Lemma base_filename_of_name_with_extension_witness :
  get_base_filename (lit "papers/" ++ lit "my.paper" ++ extsep :: lit "md")
  = lit "my.paper".
Proof.
  apply (base_filename_of_name_with_extension
           (lit "papers/") (lit "my.paper") (lit "md")).
  - right. exists (lit "papers"). reflexivity.
  - intros H; simpl in H;
      repeat (destruct H as [H|H]; [discriminate|]); exact H.
  - intros H; simpl in H;
      repeat (destruct H as [H|H]; [discriminate|]); exact H.
  - intros H; simpl in H;
      repeat (destruct H as [H|H]; [discriminate|]); exact H.
  - exists "m"%char. split; [now left|discriminate].
Defined.

(** X14: a file name whose only dots are at its start (no dot at all, or
    a hidden file such as [.bashrc]) has no extension to remove: the
    base file name is the whole name. *)
Theorem base_filename_without_extension prefix dots rest :
  dir_prefix prefix -> all_dots dots -> ~ In extsep rest -> ~ In sep rest ->
  get_base_filename (prefix ++ dots ++ rest) = dots ++ rest.
Proof.
  intros Hp Hd Hr Hs. unfold get_base_filename.
  rewrite basename_app; [|exact Hp|].
  - now rewrite splitext_leading_dots.
  - rewrite in_app_iff. intros [H|H]; [|now apply Hs].
    now apply (all_dots_no_sep dots Hd).
Qed.

Lemma base_filename_without_extension_witness :
  get_base_filename (lit "a/" ++ lit "." ++ lit "bashrc") = lit ".bashrc".
Proof.
  apply (base_filename_without_extension (lit "a/") (lit ".") (lit "bashrc")).
  - right. exists (lit "a"). reflexivity.
  - reflexivity.
  - intros H; simpl in H;
      repeat (destruct H as [H|H]; [discriminate|]); exact H.
  - intros H; simpl in H;
      repeat (destruct H as [H|H]; [discriminate|]); exact H.
Defined.

(** X15: the paths of the main, backmatter and appendix files are
    pairwise distinct, for every input path and output directory: no
    output file overwrites another. *)
Theorem output_paths_distinct input_file output_dir :
  let '(main_path, backmatter_path, appendix_path) :=
    output_paths input_file output_dir in
  main_path <> backmatter_path
  /\ main_path <> appendix_path
  /\ backmatter_path <> appendix_path.
Proof.
  unfold output_paths.
  set (od := match output_dir with
             | None => match dirname input_file with
                       | [] => lit "."
                       | d => d
                       end
             | Some d => d
             end).
  destruct (join_prefix od) as (pre & Hpre).
  pose proof (get_base_filename_no_sep input_file) as Hb.
  rewrite !Hpre by (apply no_sep_starts_with; [exact Hb|reflexivity]).
  repeat split; intros E; apply app_inv_head in E; apply app_inv_head in E;
    discriminate.
Qed.
(** The "Continue to Next Step" button. *)
Definition continueDisabled (st : State) : bool :=
  isProcessing st || isGenerating st.

End Step4Analysis.

(** ** The wizard controller *)
Module Wizard.

(** Modelled from the spec: the controller component (ContentWizard, which
    the steps import their [ModelConfig] type from) is not among the
    sources.  Its states are [Config -> Search -> Review -> Analysis ->
    Done], linear, with a back transition to the predecessor. *)
Inductive Step := Config | Search | Review | Analysis | Done.

Definition previous (s : Step) : Step :=
  match s with
  | Config => Config
  | Search => Config
  | Review => Search
  | Analysis => Review
  | Done => Analysis
  end.

(** Modelled from the spec: the error kinds of the step pipeline. *)
Inductive Condition := MissingPrerequisite | GenerationFailed | ExportFailed.

(** Modelled from the spec: the accumulated state threaded forward; the
    model configuration is an opaque identifier. *)
Record WizardContext := mkContext {
  modelConfig : jsstring;
  keyword : jsstring;
  searchResults : list SearchResult;
  researchText : jsstring;
  analysisPrompt : jsstring;
  analysisResult : jsstring
}.

(** Modelled from the spec: the controller owns the context, the
    active-state pointer and one StepState per step; the Review and
    Analysis step states are the React states of the two components, the
    Analysis one existing from the first time the step is entered. *)
Record Wizard := mkWizard {
  active : Step;
  context : WizardContext;
  reviewStep : Step3Review.State;
  analysisStep : option Step4Analysis.State
}.

(** Modelled from the spec: what a step hands to [advance] (the
    controller is missing, so is the type of its outputs). *)
Inductive Output :=
| ConfigOutput (model : jsstring)
| SearchOutput (results : list SearchResult)
| StepNext (args : NextArgs).

Definition withActive (s : Step) (w : Wizard) : Wizard :=
  {| active := s; context := context w; reviewStep := reviewStep w;
     analysisStep := analysisStep w |}.

Definition withContext (c : WizardContext) (w : Wizard) : Wizard :=
  {| active := active w; context := c; reviewStep := reviewStep w;
     analysisStep := analysisStep w |}.

Definition withReview (st : Step3Review.State) (w : Wizard) : Wizard :=
  {| active := active w; context := context w; reviewStep := st;
     analysisStep := analysisStep w |}.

· · · · · · ·

What the exercise asks: Pull out every line of the records above that contains the word "right".

Task response:
  - right. exists (lit "papers"). reflexivity.
  - right. exists (lit "a"). reflexivity.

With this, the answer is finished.